--- Supplied material Enclosed Below ---

(** * Agent configuration store of the LiveKit dashboard

    A shallow embedding of [app/services/agent_service.py] (the JSON backed
    store of agent configurations) and of the [test_agent] route of
    [app/routes/agents.py], followed by the properties of the store
    operations.

    Modelling decisions.
    - Python values read from or written to the JSON file are values of
      [pyval]: [None], booleans, integers, strings, lists and dictionaries
      with string keys (JSON floats are left out: no operation of the store
      computes with them).
    - A Python [dict] is an association list in insertion order; lookup
      takes the first binding of a key and assignment overwrites it in
      place or appends a new binding, which is what [dict.__setitem__]
      does to the iteration order.
    - The agents file is modelled at the level of what [json.load] makes of
      it: it is missing, it holds text in which [json.load] finds a syntax
      error (JSONDecodeError), it holds content on which reading fails with
      another exception (bytes that are no UTF-8, nesting too deep for the
      parser, an integer with too many digits), or it holds a JSON
      document.  [json.dump] followed by [json.load] is the identity
      on [pyval].  The data directory is taken to exist and to be readable
      and writable.
    - Exceptions are values: every operation returns an [outcome] together
      with the world it leaves behind, so that a write that happens before
      an exception stays visible.
    - [uuid.uuid4] draws 128 bits from the entropy of the world. *)

From Stdlib Require Import ZArith Ascii String List Lia.
From stdpp Require Import base tactics option list strings.

Local Open Scope string_scope.
Local Open Scope list_scope.
Local Open Scope nat_scope.

(** ** Python values *)

#[warnings="-register-all"]
Inductive pyval : Type :=
| PNone
| PBool (b : bool)
| PInt (z : Z)
| PStr (s : string)
| PList (l : list pyval)
| PDict (d : list (string * pyval)).

Abbreviation dict := (list (string * pyval)).

(** [bool(v)]: the truth value Python gives to [v] in [if], [not], [or]. *)
Definition truthy (v : pyval) : bool :=
  match v with
  | PNone => false
  | PBool b => b
  | PInt z => negb (Z.eqb z 0)
  | PStr s => negb (String.eqb s "")
  | PList l => match l with [] => false | _ => true end
  | PDict d => match d with [] => false | _ => true end
  end.

(** [v is None] *)
Definition is_none (v : pyval) : bool :=
  match v with PNone => true | _ => false end.

(** [v == s] for a string [s]: only an equal string compares equal. *)
Definition eq_str (v : pyval) (s : string) : bool :=
  match v with PStr t => String.eqb t s | _ => false end.

(** ** Dictionaries *)

(** [d.get(k)], with [None] standing for Python's [None] default. *)
Fixpoint dict_get (d : dict) (k : string) : option pyval :=
  match d with
  | [] => None
  | (k', v) :: rest => if String.eqb k' k then Some v else dict_get rest k
  end.

(** [d.get(k, default)] *)
Definition dict_get_default (d : dict) (k : string) (default : pyval) : pyval :=
  match dict_get d k with Some v => v | None => default end.

(** [d[k] = v] *)
Fixpoint dict_set (d : dict) (k : string) (v : pyval) : dict :=
  match d with
  | [] => [(k, v)]
  | (k', v') :: rest =>
      if String.eqb k' k then (k', v) :: rest else (k', v') :: dict_set rest k v
  end.

(** ** Exceptions and the world *)

Inductive exn : Type :=
| AttributeError
| TypeError
| HTTPException (status : Z)
| UnicodeDecodeError
| RecursionError
| ValueError.

Inductive outcome (A : Type) : Type :=
| Return (a : A)
| Raise (e : exn).
Arguments Return {A} a.
Arguments Raise {A} e.

(** What is at the path [data_dir / "agents.json"]. *)
Inductive file : Type :=
| Missing                      (* [open] raises FileNotFoundError *)
| Malformed (text : string)    (* [json.load] raises JSONDecodeError *)
| Json (doc : pyval)           (* [json.load] returns [doc] *)
| Unreadable (e : exn).        (* reading raises [e], which is neither of the
                                  two exceptions [_load_agents] catches *)

(** Calls made on the LiveKit client. *)
Inductive lk_call : Type :=
| CreateRoom (name : string) (empty_timeout max_participants : Z) (metadata : string)
| GenerateToken (room identity name : string) (ttl : Z).

Record world : Type := World {
  agents_file : file;          (* content of the agents file *)
  writes : nat;                (* how often the file was opened for writing *)
  urandom : nat -> Z;          (* the n-th draw of [os.urandom(16)], as an integer *)
  draws : nat;                 (* draws made so far *)
  lk_calls : list lk_call;     (* calls made on the LiveKit client, oldest first *)
}.

Definition M (A : Type) : Type := world -> outcome A * world.

Definition ret {A} (a : A) : M A := fun w => (Return a, w).
Definition raise {A} (e : exn) : M A := fun w => (Raise e, w).
Definition bind {A B} (m : M A) (k : A -> M B) : M B :=
  fun w => match m w with
           | (Return a, w') => k a w'
           | (Raise e, w') => (Raise e, w')
           end.
Definition lift {A} (o : outcome A) : M A := fun w => (o, w).

Notation "x <- m ;; k" := (bind m (fun x => k))
  (at level 100, m at next level, right associativity).

(** ** uuid *)

Definition hex_digit (n : Z) : ascii :=
  ascii_of_nat (Z.to_nat (if Z.ltb n 10 then 48 + n else 87 + n)%Z).

(** The [digits] lowest hexadecimal digits of [z], most significant first,
    in front of [acc]. *)
Fixpoint hex_of (digits : nat) (z : Z) (acc : string) : string :=
  match digits with
  | O => acc
  | S n => hex_of n (z / 16) (String (hex_digit (z mod 16)) acc)
  end.

Module uuid.

(** [UUID(bytes=os.urandom(16), version=4).int] *)
Definition uuid4 (bytes : Z) : Z :=
  let int := (bytes mod 2 ^ 128)%Z in
  let int := Z.ldiff int (Z.shiftl 0xc000%Z 48) in
  let int := Z.lor int (Z.shiftl 0x8000%Z 48) in
  let int := Z.ldiff int (Z.shiftl 0xf000%Z 64) in
  Z.lor int (Z.shiftl 4 76).

(** [UUID.hex]: ['%032x' % self.int] *)
Definition hex (int : Z) : string := hex_of 32 int "".

(** [str(UUID)] *)
Definition str (int : Z) : string :=
  let h := hex int in
  substring 0 8 h +:+ "-" +:+ substring 8 4 h +:+ "-" +:+ substring 12 4 h
    +:+ "-" +:+ substring 16 4 h +:+ "-" +:+ substring 20 12 h.

End uuid.

(** [uuid.uuid4()] as an action on the world. *)
Definition uuid4 : M Z :=
  fun w => (Return (uuid.uuid4 (urandom w (draws w))),
            World (agents_file w) (writes w) (urandom w) (S (draws w)) (lk_calls w)).

(** ** AgentConfig *)

Module AgentConfig.

Record t : Type := mk {
  id : pyval;
  name : pyval;
  enabled : pyval;
  model_provider : pyval;
  model : pyval;
  voice : pyval;
  first_message : pyval;
  noise_cancellation : pyval;
  n8n_mcp_url : pyval;
  metadata : pyval;
}.

(** The parameters of [__init__]. *)
Definition fields : list string :=
  ["id"; "name"; "enabled"; "model_provider"; "model"; "voice";
   "first_message"; "noise_cancellation"; "n8n_mcp_url"; "metadata"].

(** [self.id = id or str(uuid.uuid4())] *)
Definition id_or_fresh (id : pyval) : M pyval :=
  if truthy id then ret id
  else (u <- uuid4 ;; ret (PStr (uuid.str u))).

Definition __init__
    (id name enabled model_provider model voice first_message
     noise_cancellation n8n_mcp_url metadata : pyval) : M t :=
  id' <- id_or_fresh id ;;
  ret (mk id' name enabled model_provider model voice first_message
          noise_cancellation n8n_mcp_url metadata).

Definition to_dict (self : t) : dict :=
  [("id", id self); ("name", name self); ("enabled", enabled self);
   ("model_provider", model_provider self); ("model", model self);
   ("voice", voice self); ("first_message", first_message self);
   ("noise_cancellation", noise_cancellation self);
   ("n8n_mcp_url", n8n_mcp_url self); ("metadata", metadata self)].

(** Every keyword passed by [from_dict] names a parameter of [__init__]. *)
Definition known_keys (data : dict) : bool :=
  forallb (fun kv => existsb (String.eqb (fst kv)) fields) data.

(** The call of [cls] on the keywords [data]: an unknown keyword is a
    TypeError, a missing one takes the default of its parameter. *)
Definition call_kwargs (data : dict) : M t :=
  if known_keys data then
    __init__
      (dict_get_default data "id" PNone)
      (dict_get_default data "name" (PStr ""))
      (dict_get_default data "enabled" (PBool true))
      (dict_get_default data "model_provider" (PStr "google"))
      (dict_get_default data "model" (PStr "gemini-2.0-flash-exp"))
      (dict_get_default data "voice" (PStr "Puck"))
      (dict_get_default data "first_message" (PStr "Hello! How can I help you today?"))
      (dict_get_default data "noise_cancellation" (PBool true))
      (dict_get_default data "n8n_mcp_url" (PStr ""))
      (dict_get_default data "metadata" (PStr ""))
  else raise TypeError.

(** [from_dict(data)]: [data] is whatever was in the list of the file;
    unpacking it as keywords needs a mapping. *)
Definition from_dict (data : pyval) : M t :=
  match data with
  | PDict d => call_kwargs d
  | _ => raise TypeError
  end.

End AgentConfig.

(** ** What the store does with the values it finds in the file *)

(** [iter(v)]: the elements a [for] loop or a comprehension visits. *)
Definition py_iter (v : pyval) : outcome (list pyval) :=
  match v with
  | PList l => Return l
  | PStr s => Return (map (fun c => PStr (String c "")) (list_ascii_of_string s))
  | PDict d => Return (map (fun kv => PStr (fst kv)) d)
  | _ => Raise TypeError
  end.

(** [len(v)] *)
Definition py_len (v : pyval) : outcome nat :=
  match v with
  | PList l => Return (length l)
  | PStr s => Return (String.length s)
  | PDict d => Return (length d)
  | _ => Raise TypeError
  end.

(** [agent_data.get("id") == agent_id] on a dictionary. *)
Definition id_is (agent_data : dict) (agent_id : string) : bool :=
  eq_str (dict_get_default agent_data "id" PNone) agent_id.

(** The loop of [update_agent] over [kwargs.items()]. *)
Definition apply_kwargs (agent_data : dict) (kwargs : dict) : dict :=
  fold_left
    (fun data kv => if is_none (snd kv) then data else dict_set data (fst kv) (snd kv))
    kwargs agent_data.

(** [[f(a) for a in l]] for an [f] that acts on the world. *)
Fixpoint for_each {A B} (f : A -> M B) (l : list A) : M (list B) :=
  match l with
  | [] => ret []
  | a :: rest => b <- f a ;; bs <- for_each f rest ;; ret (b :: bs)
  end.

(** ** AgentService *)

Module AgentService.

Definition _load_agents : M pyval :=
  fun w =>
    match agents_file w with
    | Missing => (Return (PList []), w)
    | Malformed _ => (Return (PList []), w)
    | Json (PDict data) => (Return (dict_get_default data "agents" (PList [])), w)
    | Json _ => (Raise AttributeError, w)
    | Unreadable e => (Raise e, w)
    end.

Definition _save_agents (agents : pyval) : M unit :=
  fun w =>
    (Return tt,
     World (Json (PDict [("agents", agents)])) (S (writes w))
           (urandom w) (draws w) (lk_calls w)).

--- End of Enclosed Supplied material ---

* [Task statement] Reproduce only the lines above, starting at the line with "(** [from_dict(data)]: [data]" and ending at the line with "match agents_file w with", exactly as written.

* [Task output]
(** [from_dict(data)]: [data] is whatever was in the list of the file;
    unpacking it as keywords needs a mapping. *)
Definition from_dict (data : pyval) : M t :=
  match data with
  | PDict d => call_kwargs d
  | _ => raise TypeError
  end.

End AgentConfig.

(** ** What the store does with the values it finds in the file *)

(** [iter(v)]: the elements a [for] loop or a comprehension visits. *)
Definition py_iter (v : pyval) : outcome (list pyval) :=
  match v with
  | PList l => Return l
  | PStr s => Return (map (fun c => PStr (String c "")) (list_ascii_of_string s))
  | PDict d => Return (map (fun kv => PStr (fst kv)) d)
  | _ => Raise TypeError
  end.

(** [len(v)] *)
Definition py_len (v : pyval) : outcome nat :=
  match v with
  | PList l => Return (length l)
  | PStr s => Return (String.length s)
  | PDict d => Return (length d)
  | _ => Raise TypeError
  end.

(** [agent_data.get("id") == agent_id] on a dictionary. *)
Definition id_is (agent_data : dict) (agent_id : string) : bool :=
  eq_str (dict_get_default agent_data "id" PNone) agent_id.

(** The loop of [update_agent] over [kwargs.items()]. *)
Definition apply_kwargs (agent_data : dict) (kwargs : dict) : dict :=
  fold_left
    (fun data kv => if is_none (snd kv) then data else dict_set data (fst kv) (snd kv))
    kwargs agent_data.

(** [[f(a) for a in l]] for an [f] that acts on the world. *)
Fixpoint for_each {A B} (f : A -> M B) (l : list A) : M (list B) :=
  match l with
  | [] => ret []
  | a :: rest => b <- f a ;; bs <- for_each f rest ;; ret (b :: bs)
  end.

(** ** AgentService *)

Module AgentService.

Definition _load_agents : M pyval :=
  fun w =>
    match agents_file w with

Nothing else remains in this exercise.